Vadney, who said at the time that the bond issue was passed that the county should look at cuts in other departments to offset the increased personnel costs in the Corrections Department, says that the current delegation is more conservative than the one which passed the bond issue and expects that it will still insist on cuts.
Rep. Ray Howard, delegation vice chairman, proposed that the budget be set at $26.8 million, which he said represents an increase of about 4 percent over what actual spending was in 2016.
His proposal calls for cutting at least $220,000 in funding for outside agencies but other cuts were not specified.
Also supporting cuts to the proposed budget are Rep. Michael Sylvia (R-Belmont) and , Rep. Norm Silber (R-Gilford), who said he won't support any increase in county taxes.

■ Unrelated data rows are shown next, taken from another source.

Lemma read_vop_bits coded inc ty res r h : 1 <= res <= 256 -> 0 <= inc < 256 -> 0 <= ty < 4 ->
  exists r', read_vop res (vop_bits coded inc ty res ++ r) h =
    Done (ty, Z.b2z (sync inc res), inc mod res, Z.b2z coded) r' h.
Proof.
  intros Hr Hi Ht. pose proof (Z.mod_pos_bound inc res ltac:(lia)) as Hm.
  destruct (increment_fits res (inc mod res) Hr Hm) as [_ Hv]. unfold read_vop, vop_bits. rewrite <- !app_assoc.
  rewrite run_expect by (cbn; lia). rewrite run_u by (cbn; lia).
  destruct (sync inc res).
  - change ([true; false] ++ ?l) with (b1 1 ++ b1 0 ++ l). rewrite run_u by (cbn; lia). change (1 =? 1) with true. cbv iota.
    run_simp. do 2 (rewrite run_expect by (cbn; lia); run_simp). rewrite run_u, run_expect by (cbn; lia).
    destruct coded; cbn [negb]; rewrite <- ?app_assoc; rewrite run_u by (cbn; lia); by eexists.
  - change ([false] ++ ?l) with (b1 0 ++ l). rewrite run_u by (cbn; lia). change (0 =? 1) with false. cbv iota.
    run_simp. rewrite run_expect by (cbn; lia). rewrite run_u, run_expect by (cbn; lia).
    destruct coded; cbn [negb]; rewrite <- ?app_assoc; rewrite run_u by (cbn; lia); by eexists.
Qed.
(** C6.  [parse_date] strips its argument.  When the lower-case form of the
    result is "present" or "now" it returns the current moment.  Otherwise it
    returns the date of the first format of the list, in order, that
    [strptime] accepts, and raises [ValueError] exactly when [strptime]
    accepts none.  A valid date written in any of the eight formats parses
    to that date: "2020-05" and "May 2020" both give the first of May
    2020. *)
Theorem parse_date_formats (now : datetime) :
  (∀ s, is_present (strip s) = true ↔
        lower (strip s) = "present"%string ∨ lower (strip s) = "now"%string) ∧
  (∀ s, is_present (strip s) = true → parse_date now s = Ok now) ∧
  (∀ s t, is_present (strip s) = false →
     (parse_date now s = Ok t ↔
      ∃ pre fmt post,
        date_formats = pre ++ fmt :: post ∧
        strptime (strip s) fmt = Ok t ∧
        ∀ f, In f pre → ∃ msg, strptime (strip s) f = Raise (ValueError msg))) ∧
  (∀ s, is_present (strip s) = false →
     ((∃ msg, parse_date now s = Raise (ValueError msg)) ↔
      ∀ fmt, In fmt date_formats →
             ∃ msg, strptime (strip s) fmt = Raise (ValueError msg))) ∧
  (∀ s e, parse_date now s = Raise e → is_value_error e) ∧
  parse_date now "2020-05" = Ok (MkDatetime 2020 5 1 0 0 0 0) ∧
  parse_date now "May 2020" = Ok (MkDatetime 2020 5 1 0 0 0 0) ∧
  (∀ fmt t, In fmt date_formats → fits fmt t →
            parse_date now (strftime fmt t) = Ok t).
Proof.
  split; [|split; [|split; [|split; [|split; [|split; [|split]]]]]].
  - intros s. apply is_present_spec.
  - intros s Hp. unfold parse_date. now rewrite Hp.
  - intros s t Hp. unfold parse_date. rewrite Hp. apply try_formats_ok.
  - intros s Hp. unfold parse_date. rewrite Hp. apply try_formats_error.
  - apply parse_date_raises.
  - vm_compute. reflexivity.
  - vm_compute. reflexivity.
  - apply parse_strftime.
Qed.

(** * The rest of the pipeline *)

(** ** What a pattern matches *)

Local Open Scope nat_scope.

(** A repetition: [lo] to [hi] turns, each of which consumes something. *)
Inductive iter (P : string → string → Prop)
    : nat → option nat → string → string → Prop :=
| iter_stop hi s : iter P 0 hi s s
| iter_more lo hi s s1 s2 :
    hi ≠ Some 0 → P s s1 → len s1 < len s →
    iter P (pred lo) (pred <$> hi) s1 s2 → iter P lo hi s s2.

(** [den n0 r s s']: the pattern [r] matches the front of [s] and leaves
    [s']; [n0] is the length of the whole subject. *)
Fixpoint den (n0 : nat) (r : regex) (s s' : string) : Prop :=
  match r with
  | Eps => s' = s
  | Chr p => ∃ c, s = String c s' ∧ p c = true
  | Cat r1 r2 => ∃ s1, den n0 r1 s s1 ∧ den n0 r2 s1 s'
  | Alt r1 r2 => den n0 r1 s s' ∨ den n0 r2 s s'
  | Rep _ lo hi r1 => iter (den n0 r1) lo hi s s'
  | Grp _ r1 => den n0 r1 s s'
  | Bol => s' = s ∧ len s = n0
  end.

Lemma ways_rep_iter wstep (P : string → string → Prop) greedy :
  (∀ s caps s' c', In (s', c') (wstep s caps) → P s s') →
  ∀ fuel lo hi s caps s' c',
    In (s', c') (ways_rep wstep greedy fuel lo hi s caps) → iter P lo hi s s'.
Proof.
  intros Hstep. induction fuel as [|fuel IH]; intros lo hi s caps s' c' Hin.
  - cbn [ways_rep] in Hin.
    assert (Hstop : In (s', c') (match lo with 0 => [(s, caps)] | S _ => [] end)).
    { destruct greedy; rewrite ?app_nil_r in Hin; exact Hin. }
    destruct lo; [|destruct Hstop]. destruct Hstop as [[= <- <-]|[]]. constructor.
  - cbn [ways_rep] in Hin.
    assert (Hcase :
      In (s', c') (match lo with 0 => [(s, caps)] | S _ => [] end) ∨
      (hi ≠ Some 0 ∧
       In (s', c')
          (flat_map
             (fun w => if len (fst w) <? len s
                       then ways_rep wstep greedy fuel (pred lo) (pred <$> hi) (fst w) (snd w)
                       else []) (wstep s caps)))).
    { destruct greedy; apply in_app_or in Hin; destruct Hin as [Hin|Hin]; auto;
        destruct hi as [[|h]|]; try (destruct Hin; fail); right; (split; [congruence|exact Hin]). }
    destruct Hcase as [Hstop|[Hhi Hmore]].
    + destruct lo; [|destruct Hstop]. destruct Hstop as [[= <- <-]|[]]. constructor.
    + apply in_flat_map in Hmore. destruct Hmore as ([s1 c1] & Hw & Hin').
      cbn [fst snd] in Hin'. destruct (len s1 <? len s) eqn:E; [|destruct Hin'].
      apply Nat.ltb_lt in E.
      eapply iter_more; eauto.
Qed.
(* ===== verification/PyStr.v ===== *)
(** Python's [str(int)], as every f-string [{...}] of an integer in
    src/app.py prints it, and a parser for the decimal integers that ffmpeg
    reads back.  [py_str_int] prints an optional ["-"] and the decimal
    digits of the absolute value, with no leading zero; [parse_int] reads
    the longest digit run after an optional sign.  The main results are the
    round trip [parse_int (py_str_int z +:+ rest) = Some (z, rest)] and the
    fact that no character other than a digit or ["-"] is ever printed. *)

From S2P Require Import Prelude.
From Stdlib Require Import Ascii.

Module PyInt.

Local Open Scope N_scope.

(** The character of a decimal digit [d < 10]: [chr(48 + d)]. *)
Definition digit_char (d : N) : ascii := Ascii.ascii_of_N (48 + d).

(** Digits are produced least significant first, prepended to [acc];
    [fuel] bounds the number of digits. *)
Fixpoint str_N_go (fuel : nat) (n : N) (acc : string) : string :=
  match fuel with
  | O => acc
  | S f =>
      let acc' := String (digit_char (n mod 10)) acc in
      if n <? 10 then acc' else str_N_go f (n / 10) acc'
  end.

(** [str(n)] for [n >= 0]; [n < 2^(size n) <= 10^(size n)], so [size n]
    digits (and one for [n = 0]) are enough. *)
Definition str_N (n : N) : string := str_N_go (S (N.to_nat (N.size n))) n "".

(** [str(z)] for a Python [int]. *)
Definition py_str_int (z : Z) : string :=
  if (z <? 0)%Z then "-" +:+ str_N (Z.to_N (- z)) else str_N (Z.to_N z).

(** The value of a decimal digit character. *)
Definition digit_val (c : ascii) : option N := N.of_nat <$> Ascii.is_nat c.

Definition digit_head (s : string) : bool :=
  match s with String c _ => bool_decide (is_Some (digit_val c)) | "" => false end.

(** Read the longest run of digits, accumulating into [acc]. *)
Fixpoint digits_acc (acc : N) (s : string) : N * string :=
  match s with
  | String c s' =>
      match digit_val c with
      | Some d => digits_acc (acc * 10 + d) s'
      | None => (acc, s)
      end
  | "" => (acc, "")
  end.

(** A non-empty run of digits. *)
Definition parse_N (s : string) : option (N * string) :=
  if digit_head s then Some (digits_acc 0 s) else None.

(** An integer literal with an optional leading minus sign. *)
Definition parse_int (s : string) : option (Z * string) :=
  match s with
  | String c s' =>
      if decide (c = "-"%char)
      then (λ '(n, r), (- Z.of_N n, r)%Z) <$> parse_N s'
      else (λ '(n, r), (Z.of_N n, r)) <$> parse_N s
  | "" => None
  end.

(** ** Digits *)

Lemma digit_val_char d : d < 10 → digit_val (digit_char d) = Some d.
Proof.
  intros Hd.
  assert (d = 0 ∨ d = 1 ∨ d = 2 ∨ d = 3 ∨ d = 4 ∨ d = 5 ∨ d = 6 ∨ d = 7
          ∨ d = 8 ∨ d = 9) as Hc by lia.
  by repeat destruct Hc as [-> | Hc]; [..| subst].
Qed.

Lemma digit_char_inj d1 d2 :
  d1 < 10 → d2 < 10 → digit_char d1 = digit_char d2 → d1 = d2.
Proof.
  intros H1 H2 Heq. apply (f_equal digit_val) in Heq.
  rewrite !digit_val_char in Heq by done. congruence.
Qed.

(** ** Fuel *)

Lemma str_N_go_acc f n acc : str_N_go f n acc = str_N_go f n "" +:+ acc.
Proof.
  revert n acc. induction f as [|f IH]; intros n acc; [done|]. simpl.
  destruct (n <? 10); [done|].
  rewrite IH, (IH _ (String _ "")). by rewrite <- str_app_assoc.
Qed.

(** Any fuel [f >= 1] with [n < 10^f] gives the same digits. *)
Lemma str_N_go_fuel f f' n acc :
  n < 10 ^ N.of_nat f → (1 ≤ f)%nat → (f ≤ f')%nat →
  str_N_go f n acc = str_N_go f' n acc.
Proof.
  revert f' n acc. induction f as [|f IH]; intros f' n acc Hn H1 Hf; [lia|].
  destruct f' as [|f']; [lia|]. simpl.
  destruct (N.ltb_spec n 10); [done|].
  rewrite Nat2N.inj_succ, N.pow_succ_r in Hn by lia.
  destruct f as [|f]; [simpl in Hn; lia|].
  apply IH; [|lia|lia].
  apply N.Div0.div_lt_upper_bound. lia.
Qed.

Lemma str_N_fuel_ok n : n < 10 ^ N.of_nat (S (N.to_nat (N.size n))).
Proof.
  rewrite Nat2N.inj_succ, N2Nat.id.
  eapply N.lt_le_trans; [apply N.size_gt|].
  etrans; [apply N.pow_le_mono_l with (b := 10); lia|].
  apply N.pow_le_mono_r; lia.
Qed.

(** The recursive characterisation of [str_N]: the digits of [n / 10]
    followed by the last digit. *)
Lemma str_N_unfold n :
  str_N n = if n <? 10 then String (digit_char n) ""
            else str_N (n / 10) +:+ String (digit_char (n mod 10)) "".
Proof.
  unfold str_N at 1; simpl. destruct (N.ltb_spec n 10) as [Hlt|Hge].
  { by rewrite N.mod_small. }
  rewrite str_N_go_acc. f_equal. unfold str_N.
  assert (1 ≤ N.to_nat (N.size n))%nat.
  { rewrite N.size_log2 by lia. lia. }
  pose proof (str_N_fuel_ok n) as Hn.
  rewrite Nat2N.inj_succ, N.pow_succ_r in Hn by lia.
  rewrite (str_N_go_fuel (N.to_nat (N.size n))
             (Nat.max (N.to_nat (N.size n)) (S (N.to_nat (N.size (n / 10))))))
    by (try apply N.Div0.div_lt_upper_bound; lia).
  symmetry. apply str_N_go_fuel; [apply str_N_fuel_ok|lia|lia].
Qed.

(** Division by ten, as [lia] sees it: [n / 10] and [n mod 10] become
    atoms tied to [n] by Euclid's equation. *)
Lemma N_div10_facts n : n = 10 * (n / 10) + n mod 10 ∧ n mod 10 < 10.
Proof. split; [apply N.div_mod'|apply N.mod_lt; lia]. Qed.

Ltac N_div10 n := destruct (N_div10_facts n); generalize dependent (n mod 10);
  generalize dependent (n / 10); intros.

(** Strong induction on [N], used on the recursion of [str_N]. *)
Lemma N_strong_ind (P : N → Prop) :
  (∀ n, (∀ m, m < n → P m) → P n) → ∀ n, P n.
Proof. intros H n. induction n using (well_founded_induction N.lt_wf_0). auto. Qed.

Ltac str_N_ind n :=
  induction n as [n IH] using N_strong_ind; rewrite str_N_unfold;
  destruct (N.ltb_spec n 10).

(** Every character printed is a digit. *)
Lemma str_N_chars n c : str_has c (str_N n) → ∃ d, d < 10 ∧ c = digit_char d.
Proof.
  revert c. str_N_ind n; intros c Hc; str_norm.
  - rewrite orb_false_r in Hc. case_bool_decide; [eauto | done].
  - apply orb_True in Hc as [Hc|Hc]; [exact (IH (n / 10) ltac:(apply N.div_lt; lia) c Hc)|].
    rewrite orb_false_r in Hc. case_bool_decide; [|done].
    exists (n mod 10). split; [apply N.mod_lt; lia | done].
Qed.

Lemma str_N_head n : ∃ d s, d < 10 ∧ str_N n = String (digit_char d) s.
Proof.
  str_N_ind n; [by exists n, ""|].
  destruct (IH (n / 10)) as (d & s & Hd & ->); [apply N.div_lt; lia|].
  by exists d, (s +:+ String (digit_char (n mod 10)) "").
Qed.

(** Reading the digits of [str_N n] back, followed by any [rest]. *)
Lemma digits_acc_str_N n acc rest :
  digits_acc acc (str_N n +:+ rest) =
  digits_acc (acc * 10 ^ N.of_nat (String.length (str_N n)) + n) rest.
Proof.
  revert acc rest. str_N_ind n; intros acc rest.
  - simpl. rewrite digit_val_char by done. f_equal; lia.
  - assert (n / 10 < n) as Hlt by (apply N.div_lt; lia).
    rewrite <- str_app_assoc, (IH _ Hlt). simpl.
    rewrite digit_val_char by (apply N.mod_lt; lia). f_equal.
    rewrite str_length_app; simpl. rewrite Nat.add_1_r, Nat2N.inj_succ, N.pow_succ_r by lia.
    N_div10 n. nia.
Qed.

Lemma digits_acc_stop acc rest : digit_head rest = false → digits_acc acc rest = (acc, rest).
Proof.
  destruct rest as [|c r]; [done|]. simpl. case_bool_decide as Hd; [done|].
  intros _. destruct (digit_val c); [naive_solver | done].
Qed.

Lemma digit_head_str_N n rest : digit_head (str_N n +:+ rest) = true.
Proof.
  destruct (str_N_head n) as (d & s & Hd & ->). simpl.
  rewrite digit_val_char by done. by apply bool_decide_eq_true.
Qed.

Lemma parse_N_str_N n rest :
  digit_head rest = false → parse_N (str_N n +:+ rest) = Some (n, rest).
Proof.
  intros Hr. unfold parse_N. rewrite digit_head_str_N, digits_acc_str_N, digits_acc_stop by done.
  do 2 f_equal; lia.
Qed.

Lemma digit_char_not_minus d : d < 10 → digit_char d ≠ "-"%char.
Proof.
  intros Hd Heq. apply (f_equal digit_val) in Heq.
  by rewrite digit_val_char in Heq.
Qed.

Example py_str_int_65 : py_str_int 65 = "65".
Proof. reflexivity. Qed.
Example py_str_int_neg : py_str_int (-305) = "-305".
Proof. reflexivity. Qed.
Example py_str_int_0 : py_str_int 0 = "0".
Proof. reflexivity. Qed.

(** ** Round trip *)

(** [parse_int] reads back exactly the integer that [str(z)] printed,
    and leaves whatever follows it untouched, as long as that does not
    start with a digit. *)
Lemma parse_int_py_str_int (z : Z) (rest : string) :
  digit_head rest = false → parse_int (py_str_int z +:+ rest) = Some (z, rest).
Proof.
  intros Hr. unfold py_str_int. destruct (Z.ltb_spec z 0) as [Hneg|Hpos].
  - rewrite <- str_app_assoc. simpl. rewrite str_app_nil_l, parse_N_str_N by done.
    simpl. f_equal. f_equal. lia.
  - destruct (str_N_head (Z.to_N z)) as (d & s & Hd & Hs). rewrite Hs at 1.
    simpl. rewrite decide_False by (by apply digit_char_not_minus).
    rewrite <- Hs, parse_N_str_N by done. simpl. f_equal. f_equal. lia.
Qed.

(** [str(z)] prints only digits and the minus sign. *)
Lemma py_str_int_chars z c :
  str_has c (py_str_int z) → c = "-"%char ∨ ∃ d, d < 10 ∧ c = digit_char d.
Proof.
  unfold py_str_int. destruct (z <? 0)%Z; intros Hc; [str_norm|].
  - apply orb_True in Hc as [Hc|Hc]; [|by right; eapply str_N_chars].
    left. by case_bool_decide.
  - right. by eapply str_N_chars.
Qed.

(** Hence no character that is neither a digit nor ["-"] is printed;
    [py_str_int_no_char "'" ] and the like are decided by computation. *)
Lemma py_str_int_no_char c z :
  c ≠ "-"%char → digit_val c = None → str_has c (py_str_int z) = false.
Proof.
  intros Hm Hd. destruct (str_has c (py_str_int z)) eqn:E; [|done].
  destruct (py_str_int_chars z c) as [|(d & Hd10 & ->)]; [by rewrite E|done|].
  by rewrite digit_val_char in Hd.
Qed.

(** A character test that holds of ["-"] and of every digit holds of
    every character [str(z)] prints. *)
Lemma py_str_int_forall p z :
  p "-"%char = true → forallb (λ d, p (digit_char d)) [0; 1; 2; 3; 4; 5; 6; 7; 8; 9] = true →
  str_forall p (py_str_int z) = true.
Proof.
  intros Hm Hd. apply str_forall_has. intros c Hc.
  destruct (py_str_int_chars z c Hc) as [->|(d & Hd10 & ->)]; [done|].
  assert (d = 0 ∨ d = 1 ∨ d = 2 ∨ d = 3 ∨ d = 4 ∨ d = 5 ∨ d = 6 ∨ d = 7
          ∨ d = 8 ∨ d = 9) as Hc' by lia.
  simpl in Hd. repeat (apply andb_prop in Hd as [? Hd]).
  repeat destruct Hc' as [-> | Hc']; subst; done.
Qed.

End PyInt.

Commissioners have proposed a $28,034,331 budget this year, which will see the amount to be raised by property taxes revert to the $13,837,174 raised in 2015, which is about $875,000 more than was raised last year. In order keep the increase to that level, the commissioners agreed to use $2,183,657 from the undesignated fund balance.
The proposed amount to be raised by taxes is 6.31 percent higher than last year's $12,963,440, a 6.74 decrease from 2015. The bulk of that decrease came in the form of using an additional $605,000 of fund balance to reduce taxes which the delegation adopted over objections by commissioners, raising the amount of the surplus used to reduce taxes to $2,380,000 last year.
The proposed budget numbers will change by the time the delegation meets as the commission will add some $136,000 to budget lines which department heads have asked for in recent weeks, as well as the $17,000 estimated impact of a contract with Teamsters Local 633 which the delegation approved recently.
Members of the delegation have been critical of the budget prepared by commissioners, noting that commissioners only recently announced $850,000 in additional operational savings in 2016, after initially having only $250,000 in that line in the budget.